◆ **AIM OF THE TASK**:
Return every entry exactly as it is written in the listing.

◆ **SUPPLIED INFORMATION**:

★ ★ ★ ★

Definition second_output_missing : Task :=
  entry_of (Some [Str "src.txt"])
           (Some [Str "out.bin"; Path "gone.bin"; Str "old.bin"]) build.

(** Missing inputs that are all [str], and with a [Path] among them. *)
Definition str_inputs_missing : Task :=
  entry_of (Some [Str "a.txt"; Str "src.txt"; Str "b.txt"]) None build.

Definition path_input_missing : Task :=
  entry_of (Some [Str "a.txt"; Str "src.txt"; Path "b.txt"; Str "c.txt"]) None build.

(** Five registrations under three names. *)
Definition five : list registration :=
  [(None, Some [Str "a1.out"], A1); (None, Some [Str "b.out"], B);
   (None, Some [Str "a2.out"], A2); (None, None, clean);
   (Some [Str "src.txt"], None, B)].

End Scenario.

(** ** The state after a step *)

Lemma emits_emits (a b : list event) (w : World) :
  emits b (emits a w) = emits (a ++ b) w.
Proof. unfold emits; simpl. by rewrite app_assoc. Qed.

Lemma fs_emits (evs : list event) (w : World) : fs (emits evs w) = fs w.
Proof. reflexivity. Qed.

Lemma emits_nil (w : World) : emits [] w = w.
Proof. destruct w; unfold emits; simpl. by rewrite app_nil_r. Qed.

Lemma missing_in_nil_all_exist (f : FS) (ps : list path) :
  missing_in f ps = [] <-> all_exist f ps.
Proof.
  unfold missing_in, all_exist. induction ps as [|p ps IH]; simpl.
  - split; [constructor | done].
  - destruct (file_exists f p) eqn:E; simpl.
    + rewrite IH. split; [by constructor | by inversion 1].
    + split; [done | inversion 1; congruence].
Qed.

Lemma getmtime_exists (p : path) (w : World) :
  file_exists (fs w) p = true ->
  getmtime p w = (Ok (mtime_of (fs w) p), emits [Getmtime p] w).
Proof.
  unfold file_exists, getmtime, mtime_of. intros H.
  apply bool_decide_eq_true in H as [t Ht]. by rewrite Ht.
Qed.

Lemma _missing_paths_run (ps : list path) (w : World) :
  _missing_paths ps w = (Ok (missing_in (fs w) ps), emits (Exists <$> ps) w).
Proof.
  unfold _missing_paths, missing_in. revert w.
  induction ps as [|p ps IH]; intros w; simpl.
  - unfold ret. by rewrite emits_nil.
  - unfold bind at 1 2. unfold os_path_exists at 1. unfold ret at 1.
    unfold bind. rewrite IH. simpl. rewrite emits_emits. simpl.
    unfold ret. by destruct (file_exists (fs w) p).
Qed.

Lemma for_each_getmtime_run (ps : list path) (w : World) :
  all_exist (fs w) ps ->
  for_each getmtime ps w = (Ok (mtime_of (fs w) <$> ps), emits (Getmtime <$> ps) w).
Proof.
  revert w. induction ps as [|p ps IH]; intros w H; simpl.
  - unfold ret. by rewrite emits_nil.
  - inversion H as [|? ? Hp Hps]; subst.
    unfold bind. rewrite (getmtime_exists _ _ Hp).
    rewrite IH by done. simpl. by rewrite emits_emits.
Qed.

Lemma keep_if_older_run (th : Z) (ps : list path) (w : World) :
  all_exist (fs w) ps ->
  keep_if (fun output => t <- getmtime output ;; ret (t <? th)) ps w
  = (Ok (List.filter (fun o => mtime_of (fs w) o <? th) ps), emits (Getmtime <$> ps) w).
Proof.
  revert w. induction ps as [|p ps IH]; intros w H; simpl.
  - unfold ret. by rewrite emits_nil.
  - inversion H as [|? ? Hp Hps]; subst.
    unfold bind at 1 2. rewrite (getmtime_exists _ _ Hp). unfold ret at 1.
    unfold bind. rewrite IH by done. simpl. rewrite emits_emits. simpl.
    unfold ret. by destruct (mtime_of (fs w) p <? th).
Qed.

Lemma _out_of_date_outputs_run (t : Task) (w : World) :
  all_exist (fs w) (inputs t) ->
  all_exist (fs w) (outputs t) ->
  _out_of_date_outputs t w
  = (Ok (out_of_date (fs w) t), emits (staleness_queries (fs w) t) w).
Proof.
  intros Hi Ho. unfold _out_of_date_outputs, out_of_date, staleness_queries,
    modification_threshold, source_modified_time.
  unfold bind at 1. rewrite (for_each_getmtime_run _ _ Hi).
  unfold bind at 1. unfold os_path_exists at 1. rewrite ?fs_emits.
  destruct (file_exists (fs w) (getfile (callable t))) eqn:E.
  - unfold bind at 1. rewrite getmtime_exists by done. rewrite ?fs_emits.
    rewrite keep_if_older_run by done. rewrite ?fs_emits.
    by rewrite !emits_emits.
  - unfold bind at 1. unfold ret at 1.
    rewrite keep_if_older_run by done. rewrite ?fs_emits.
    by rewrite !emits_emits.
Qed.

(** ** One pass through the loop body, case by case *)

Lemma truthy_false {A} (l : list A) : truthy l = false <-> l = [].
Proof. by destruct l. Qed.

Lemma truthy_true {A} (l : list A) : l <> [] -> truthy l = true.
Proof. by destruct l. Qed.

★ ★ ★ ★

◆ **TASK RESPONSE**:
Definition second_output_missing : Task :=
  entry_of (Some [Str "src.txt"])
           (Some [Str "out.bin"; Path "gone.bin"; Str "old.bin"]) build.

(** Missing inputs that are all [str], and with a [Path] among them. *)
Definition str_inputs_missing : Task :=
  entry_of (Some [Str "a.txt"; Str "src.txt"; Str "b.txt"]) None build.

Definition path_input_missing : Task :=
  entry_of (Some [Str "a.txt"; Str "src.txt"; Path "b.txt"; Str "c.txt"]) None build.

(** Five registrations under three names. *)
Definition five : list registration :=
  [(None, Some [Str "a1.out"], A1); (None, Some [Str "b.out"], B);
   (None, Some [Str "a2.out"], A2); (None, None, clean);
   (Some [Str "src.txt"], None, B)].

End Scenario.

(** ** The state after a step *)

Lemma emits_emits (a b : list event) (w : World) :
  emits b (emits a w) = emits (a ++ b) w.
Proof. unfold emits; simpl. by rewrite app_assoc. Qed.

Lemma fs_emits (evs : list event) (w : World) : fs (emits evs w) = fs w.
Proof. reflexivity. Qed.

Lemma emits_nil (w : World) : emits [] w = w.
Proof. destruct w; unfold emits; simpl. by rewrite app_nil_r. Qed.

Lemma missing_in_nil_all_exist (f : FS) (ps : list path) :
  missing_in f ps = [] <-> all_exist f ps.
Proof.
  unfold missing_in, all_exist. induction ps as [|p ps IH]; simpl.
  - split; [constructor | done].
  - destruct (file_exists f p) eqn:E; simpl.
    + rewrite IH. split; [by constructor | by inversion 1].
    + split; [done | inversion 1; congruence].
Qed.

Lemma getmtime_exists (p : path) (w : World) :
  file_exists (fs w) p = true ->
  getmtime p w = (Ok (mtime_of (fs w) p), emits [Getmtime p] w).
Proof.
  unfold file_exists, getmtime, mtime_of. intros H.
  apply bool_decide_eq_true in H as [t Ht]. by rewrite Ht.
Qed.

Lemma _missing_paths_run (ps : list path) (w : World) :
  _missing_paths ps w = (Ok (missing_in (fs w) ps), emits (Exists <$> ps) w).
Proof.
  unfold _missing_paths, missing_in. revert w.
  induction ps as [|p ps IH]; intros w; simpl.
  - unfold ret. by rewrite emits_nil.
  - unfold bind at 1 2. unfold os_path_exists at 1. unfold ret at 1.
    unfold bind. rewrite IH. simpl. rewrite emits_emits. simpl.
    unfold ret. by destruct (file_exists (fs w) p).
Qed.

Lemma for_each_getmtime_run (ps : list path) (w : World) :
  all_exist (fs w) ps ->
  for_each getmtime ps w = (Ok (mtime_of (fs w) <$> ps), emits (Getmtime <$> ps) w).
Proof.
  revert w. induction ps as [|p ps IH]; intros w H; simpl.
  - unfold ret. by rewrite emits_nil.
  - inversion H as [|? ? Hp Hps]; subst.
    unfold bind. rewrite (getmtime_exists _ _ Hp).
    rewrite IH by done. simpl. by rewrite emits_emits.
Qed.

Lemma keep_if_older_run (th : Z) (ps : list path) (w : World) :
  all_exist (fs w) ps ->
  keep_if (fun output => t <- getmtime output ;; ret (t <? th)) ps w
  = (Ok (List.filter (fun o => mtime_of (fs w) o <? th) ps), emits (Getmtime <$> ps) w).
Proof.
  revert w. induction ps as [|p ps IH]; intros w H; simpl.
  - unfold ret. by rewrite emits_nil.
  - inversion H as [|? ? Hp Hps]; subst.
    unfold bind at 1 2. rewrite (getmtime_exists _ _ Hp). unfold ret at 1.
    unfold bind. rewrite IH by done. simpl. rewrite emits_emits. simpl.
    unfold ret. by destruct (mtime_of (fs w) p <? th).
Qed.

Lemma _out_of_date_outputs_run (t : Task) (w : World) :
  all_exist (fs w) (inputs t) ->
  all_exist (fs w) (outputs t) ->
  _out_of_date_outputs t w
  = (Ok (out_of_date (fs w) t), emits (staleness_queries (fs w) t) w).
Proof.
  intros Hi Ho. unfold _out_of_date_outputs, out_of_date, staleness_queries,
    modification_threshold, source_modified_time.
  unfold bind at 1. rewrite (for_each_getmtime_run _ _ Hi).
  unfold bind at 1. unfold os_path_exists at 1. rewrite ?fs_emits.
  destruct (file_exists (fs w) (getfile (callable t))) eqn:E.
  - unfold bind at 1. rewrite getmtime_exists by done. rewrite ?fs_emits.
    rewrite keep_if_older_run by done. rewrite ?fs_emits.
    by rewrite !emits_emits.
  - unfold bind at 1. unfold ret at 1.
    rewrite keep_if_older_run by done. rewrite ?fs_emits.
    by rewrite !emits_emits.
Qed.

(** ** One pass through the loop body, case by case *)

Lemma truthy_false {A} (l : list A) : truthy l = false <-> l = [].
Proof. by destruct l. Qed.

Lemma truthy_true {A} (l : list A) : l <> [] -> truthy l = true.
Proof. by destruct l. Qed.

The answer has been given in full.